The galls are known as Oak Bullet Galls and they encase the developing larvae of very small wasps. The types of cynipid wasps that produce them on the twigs and stems of Swamp White Oak and Bur Oak trees are best known for these galls.
Inducing plants to grow in a manner that provides space and food for larval deveopment, as insect gall makers do, is amazing enough. What these Oak Bullet Gall wasps do in addition is to have the galls exude drops of nectar.
Bald-faced Hornets seek nectar at this time of the year and they return repeatedly to these galls seeking the latest drop.
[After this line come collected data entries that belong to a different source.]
(** What the loop body of lines 648-670 adds for one group. *)
Lemma group_screens_pages (ignore : bool) (gname : string)
  (members : list (string * zynthian_controller)) :
let pages := group_pages ignore (gname, members) in
(forall scr, group_screens ignore scr (gname, members) = scr ++ pages) /\
concat pages.*2 = shown_symbols ignore members /\
Forall (fun p => (1 <= length p.2 <= 4)%nat) pages /\
((length members <= 4)%nat -> (length pages <= 1)%nat) /\
(forall (k : nat) (p : string * list string),
   pages !! k = Some p ->
   p.1 = get_ctrl_screen_name gname
           ((if (length members <=? 4)%nat then 0 else 1) + k)).
Proof.
set (c0 := if (length members <=? 4)%nat then 0%nat else 1%nat).
destruct (screen_fold ignore gname members [] c0)
  as (full & cs' & Hfold & Hcs' & Hcat & Hall & Hnames); [simpl; lia|].
simpl in Hcat.
set (last_page := if (1 <=? length cs')%nat
                  then [(get_ctrl_screen_name gname (c0 + length full), cs')]
                  else []).
assert (Hscr : forall scr,
          group_screens ignore scr (gname, members) = scr ++ (full ++ last_page)).
{ intros scr. unfold group_screens. fold c0. rewrite Hfold. subst last_page.
  destruct (1 <=? length cs')%nat; [by rewrite app_assoc | by rewrite app_nil_r]. }
assert (Hpages : group_pages ignore (gname, members) = full ++ last_page).
{ unfold group_pages. by rewrite Hscr. }
cbv zeta. rewrite Hpages. split; [exact Hscr|].
assert (Hlast : concat last_page.*2 = cs').
{ subst last_page. destruct (1 <=? length cs')%nat eqn:E; simpl.
  - by rewrite app_nil_r.
  - apply Nat.leb_gt in E. by destruct cs'; simpl in *; [|lia]. }
split; [|split; [|split]].
- by rewrite fmap_app, concat_app, Hlast.
- apply Forall_app. split.
  + eapply Forall_impl; [exact Hall|]. simpl. intros p Hp. lia.
  + subst last_page. destruct (1 <=? length cs')%nat eqn:E; [|constructor].
    apply Nat.leb_le in E. constructor; [cbn [snd]; lia | constructor].
- intros Hsmall.
  pose proof (length_concat_full _ Hall) as Lf.
  pose proof (shown_symbols_length ignore members) as Ls.
  apply (f_equal length) in Hcat. rewrite length_app in Hcat.
  rewrite length_app. subst last_page.
  destruct (1 <=? length cs')%nat eqn:E; simpl;
    [apply Nat.leb_le in E | apply Nat.leb_gt in E]; lia.
- intros k p Hk. apply lookup_app_Some in Hk as [Hk|[Hge Hk]].
  + by apply Hnames.
  + subst last_page. destruct (1 <=? length cs')%nat; [|by rewrite lookup_nil in Hk].
    destruct (k - length full)%nat eqn:Ek; simpl in Hk; [|by rewrite lookup_nil in Hk].
    injection Hk as <-. simpl. f_equal. lia.
Qed.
What a wonderful strategy for protecting the galls from predators that might try to get to the larvae — have the galls patrolled by large (stinging) wasps that don’t want anything happening to their food source!
Bald-faced Hornets are the most common of the large wasps that seek out gall nectar. There are a variety of others, three of which are shown here.
I stopped by the trees last week to check out the size and number of the acorns. It’s a good acorn year, but an even better bullet gall year. The buzzing of the hornets quickly pulled my attention away from acorns, and I have been returning frequently since to watch and try to photograph the insects
Nature study tends to reinforce my sense of wonder. What is happening with Oak Bullet Galls is pretty incredible.